I felt the light-headedness beginning and decided that I better get out of there before I became a patient myself. I grabbed myself a juice from the waiting room vending machine to help keep my blood-sugar in check and tried to distract myself from the people walking around with IV carts by playing on my phone.

It turns out it was a good thing I left because the cut ended up being worse then we all thought. I’ll spare you the details, but they had to freeze R’s finger and gave him 4 stitches.

Thankfully we live in the land of free Health-Care (a.k.a. Canada) and even though we do not have health insurance, the whole trip to the ER cost us a whopping $5:

  • $3 for 1 hour parking
  • $2 for a juice

But – it would have been FREE if the ER parking lot wasn’t full and if I wasn’t so squeamish.

If we lived in the U.S., we’d probably be looking at a medical bill of at least $2000. Even with my Emergency Fund, this would have left us in a bad financial situation. (I guess that makes dealing with a bit of attitude and questionable cleaning practises worth it?)

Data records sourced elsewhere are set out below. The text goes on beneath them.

Record board : Type := Board {
  b_kernel : state;
  b_cons : console;
  b_mp : mpstate;
  b_lapic : Apic.lapic;
  b_ioapic : ioapic;
  b_ide : ide; (** the disk driver and its controller *)
  b_code : list Z; (** the start code at 0x7000 *)
  b_cpus : list Seg.cpu; (** segments and task states of the processors *)
  b_idt : list fields;
  b_ports : list (Z * Z); (** the writes to I/O ports, in order *)
  b_others : list (Z * list Z); (** the processors started: APIC id and the words below the start code *)
  b_running : list nat; (** the processors that entered [scheduler] *)
}.
Definition set_b_kernel v s := Board v (b_cons s) (b_mp s) (b_lapic s) (b_ioapic s) (b_ide s) (b_code s) (b_cpus s) (b_idt s) (b_ports s) (b_others s) (b_running s).
Definition set_b_cons v s := Board (b_kernel s) v (b_mp s) (b_lapic s) (b_ioapic s) (b_ide s) (b_code s) (b_cpus s) (b_idt s) (b_ports s) (b_others s) (b_running s).
Definition set_b_mp v s := Board (b_kernel s) (b_cons s) v (b_lapic s) (b_ioapic s) (b_ide s) (b_code s) (b_cpus s) (b_idt s) (b_ports s) (b_others s) (b_running s).
Definition set_b_lapic v s := Board (b_kernel s) (b_cons s) (b_mp s) v (b_ioapic s) (b_ide s) (b_code s) (b_cpus s) (b_idt s) (b_ports s) (b_others s) (b_running s).
Definition set_b_ioapic v s := Board (b_kernel s) (b_cons s) (b_mp s) (b_lapic s) v (b_ide s) (b_code s) (b_cpus s) (b_idt s) (b_ports s) (b_others s) (b_running s).
Definition set_b_ide v s := Board (b_kernel s) (b_cons s) (b_mp s) (b_lapic s) (b_ioapic s) v (b_code s) (b_cpus s) (b_idt s) (b_ports s) (b_others s) (b_running s).
Definition set_b_code v s := Board (b_kernel s) (b_cons s) (b_mp s) (b_lapic s) (b_ioapic s) (b_ide s) v (b_cpus s) (b_idt s) (b_ports s) (b_others s) (b_running s).
Definition set_b_cpus v s := Board (b_kernel s) (b_cons s) (b_mp s) (b_lapic s) (b_ioapic s) (b_ide s) (b_code s) v (b_idt s) (b_ports s) (b_others s) (b_running s).
Definition set_b_idt v s := Board (b_kernel s) (b_cons s) (b_mp s) (b_lapic s) (b_ioapic s) (b_ide s) (b_code s) (b_cpus s) v (b_ports s) (b_others s) (b_running s).
Definition set_b_ports v s := Board (b_kernel s) (b_cons s) (b_mp s) (b_lapic s) (b_ioapic s) (b_ide s) (b_code s) (b_cpus s) (b_idt s) v (b_others s) (b_running s).
Definition set_b_others v s := Board (b_kernel s) (b_cons s) (b_mp s) (b_lapic s) (b_ioapic s) (b_ide s) (b_code s) (b_cpus s) (b_idt s) (b_ports s) v (b_running s).
Definition set_b_running v s := Board (b_kernel s) (b_cons s) (b_mp s) (b_lapic s) (b_ioapic s) (b_ide s) (b_code s) (b_cpus s) (b_idt s) (b_ports s) (b_others s) v.

(** The local APIC is there once [mpinit] has set the pointer to it. *)
Definition set_present (p : bool) (s : Apic.lapic) : Apic.lapic := Lapic p (la_id s) (la_ver s) (la_busy s) (la_log s).
Definition lapic_l : lens board Apic.lapic :=
  Lens (λ s, set_present (negb (Mp.lapic (b_mp s) =? 0)) (b_lapic s)) set_b_lapic.
Definition bcons_l : lens board console := Lens b_cons set_b_cons.
Definition mp_l : lens board mpstate := Lens b_mp set_b_mp.
Definition ioapic_l : lens board ioapic := Lens b_ioapic set_b_ioapic.
(** The state of [ideinit]. *)
Definition ideio_l : lens board (ide * ioapic) := Lens (λ s, (b_ide s, b_ioapic s)) (λ v s, set_b_ide (fst v) (set_b_ioapic (snd v) s)).
Definition bkernel_l : lens board state := Lens b_kernel set_b_kernel.

(** What the machine shows to [main]: the memory of the BIOS, the status
    register of the serial port, the addresses of the trap handlers, of
    [mpenter] and of [entrypgdir], the code of entryother.S, how long the
    drives are busy, and whether the processor with an APIC id comes up when
    it is started. *)
Class Hardware : Type := {
  bios : memory;
  uart_status : Z;
  vectors : Z → Z;
  mpenter_addr : Z;
  entrypgdir_addr : Z;
  entryother : list Z;
  drive_latency : Z → Z → nat;
  comes_up : Z → bool;
}.

Section main.
Context {LK : Linker} {CD : Code} {DS : DevSw} {HW : Hardware}.

Definition in_kernel {A} (m : K state A) : K board A := zoom bkernel_l m.
Definition outb (port data : Z) : K board unit := modify (λ s, set_b_ports (b_ports s ++ [(port, data)]) s).

(** proc.c; interrupts are off while [main] runs. *)
Fixpoint find_cpu (ids : list Z) (i : nat) (apicid : Z) : option nat :=
  match ids with
  | [] => None
  | id :: ids => if id =? apicid then Some i else find_cpu ids (S i) apicid
  end.
Definition mycpu : K board nat :=
  apicid ← zoom lapic_l lapicid;
  ids ← gets (λ s, take (ncpu (b_mp s)) (cpus (b_mp s)));
  match find_cpu ids 0 apicid with
  | Some i => mret i
  | None => panic "unknown apicid
"
  end.
Definition cpuid : K board nat := mycpu.

(** [seginit] on the processor that runs it. *)
Definition seginit_cpu : K board unit :=
  i ← cpuid;
  modify (λ s, set_b_cpus (alter seginit i (b_cpus s)) s).

Definition picinit : K board unit :=
  outb (IO_PIC1 + 1) 0xFF;;
  outb (IO_PIC2 + 1) 0xFF.

(** The entries of [devsw] are the class [DevSw]. *)
Definition consoleinit : K board unit :=
  zoom bcons_l (modify (Console.set_co_lock false));;
  zoom bcons_l (modify (set_co_locking true));;
  zoom ioapic_l (ioapicenable Trap.IRQ_KBD 0).

(** The two reads that acknowledge old interrupts have no effect here. *)
Definition uartinit : K board unit :=
  outb (COM1 + 2) 0;;
  outb (COM1 + 3) 0x80;;
  outb (COM1 + 0) (115200 / 9600);;
  outb (COM1 + 1) 0;;
  outb (COM1 + 3) 0x03;;
  outb (COM1 + 4) 0;;
  outb (COM1 + 1) 0x01;;
  if uart_status =? 0xFF then mret tt else
  zoom bcons_l (modify (set_co_uart true));;
  zoom ioapic_l (ioapicenable Trap.IRQ_COM1 0);;
  for_each [120; 118; 54; 46; 46; 46; 10] (λ c, zoom bcons_l (uartputc c)).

R is still in a lot of pain and cannot straighten out his finger because of how the stitches were put in. Thankfully, it shouldn’t interfere with his work at all and as long as it it heals properly, he should be back to normal within the week.


Have you ever had a medical emergency? If so, what did it end up costing you?


P.S. If you find yourself in need (or want!) of some cash, head on over to Money Propeller to check out an awesome infograph on Grocery Prices Across North America (in which I participated – and LOST) and enter the Giveaway for your chance to win $200!

Amanda Kay

Amanda Kay, an Employment Specialist and founder of My Life, I Guess, strives to keep the "person" in personal finance by writing about money, mistakes, and making a living. She focuses on what it’s like being in debt, living paycheck to paycheck, and surviving unemployment while also offering advice and support for others in similar situations - including a FREE library of career & job search resources.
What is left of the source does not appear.